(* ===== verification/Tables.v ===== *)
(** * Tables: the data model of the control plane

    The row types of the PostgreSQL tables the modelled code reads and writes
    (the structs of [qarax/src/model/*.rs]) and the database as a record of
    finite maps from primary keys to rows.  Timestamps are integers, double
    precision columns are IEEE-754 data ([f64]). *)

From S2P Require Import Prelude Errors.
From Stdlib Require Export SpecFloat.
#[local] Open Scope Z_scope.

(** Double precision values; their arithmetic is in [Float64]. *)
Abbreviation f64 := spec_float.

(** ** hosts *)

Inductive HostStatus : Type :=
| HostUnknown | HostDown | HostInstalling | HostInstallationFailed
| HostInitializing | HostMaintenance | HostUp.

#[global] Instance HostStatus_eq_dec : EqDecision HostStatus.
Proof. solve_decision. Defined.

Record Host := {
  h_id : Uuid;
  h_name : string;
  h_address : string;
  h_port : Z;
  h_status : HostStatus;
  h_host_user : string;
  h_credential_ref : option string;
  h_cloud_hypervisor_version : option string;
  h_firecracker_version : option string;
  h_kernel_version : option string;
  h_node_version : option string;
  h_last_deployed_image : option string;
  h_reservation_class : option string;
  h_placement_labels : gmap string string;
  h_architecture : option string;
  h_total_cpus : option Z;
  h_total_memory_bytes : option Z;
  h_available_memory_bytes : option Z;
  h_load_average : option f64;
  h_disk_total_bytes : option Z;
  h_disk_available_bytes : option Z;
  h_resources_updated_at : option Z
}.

**THE PROBLEM**
What you output must be the lines from the opening of the material above up to and including the line with "h_placement_labels : gmap string string;", reproduced exactly.

**SOLUTION FOR THIS EXERCISE**
(* ===== verification/Tables.v ===== *)
(** * Tables: the data model of the control plane

    The row types of the PostgreSQL tables the modelled code reads and writes
    (the structs of [qarax/src/model/*.rs]) and the database as a record of
    finite maps from primary keys to rows.  Timestamps are integers, double
    precision columns are IEEE-754 data ([f64]). *)

From S2P Require Import Prelude Errors.
From Stdlib Require Export SpecFloat.
#[local] Open Scope Z_scope.

(** Double precision values; their arithmetic is in [Float64]. *)
Abbreviation f64 := spec_float.

(** ** hosts *)

Inductive HostStatus : Type :=
| HostUnknown | HostDown | HostInstalling | HostInstallationFailed
| HostInitializing | HostMaintenance | HostUp.

#[global] Instance HostStatus_eq_dec : EqDecision HostStatus.
Proof. solve_decision. Defined.

Record Host := {
  h_id : Uuid;
  h_name : string;
  h_address : string;
  h_port : Z;
  h_status : HostStatus;
  h_host_user : string;
  h_credential_ref : option string;
  h_cloud_hypervisor_version : option string;
  h_firecracker_version : option string;
  h_kernel_version : option string;
  h_node_version : option string;
  h_last_deployed_image : option string;
  h_reservation_class : option string;
  h_placement_labels : gmap string string;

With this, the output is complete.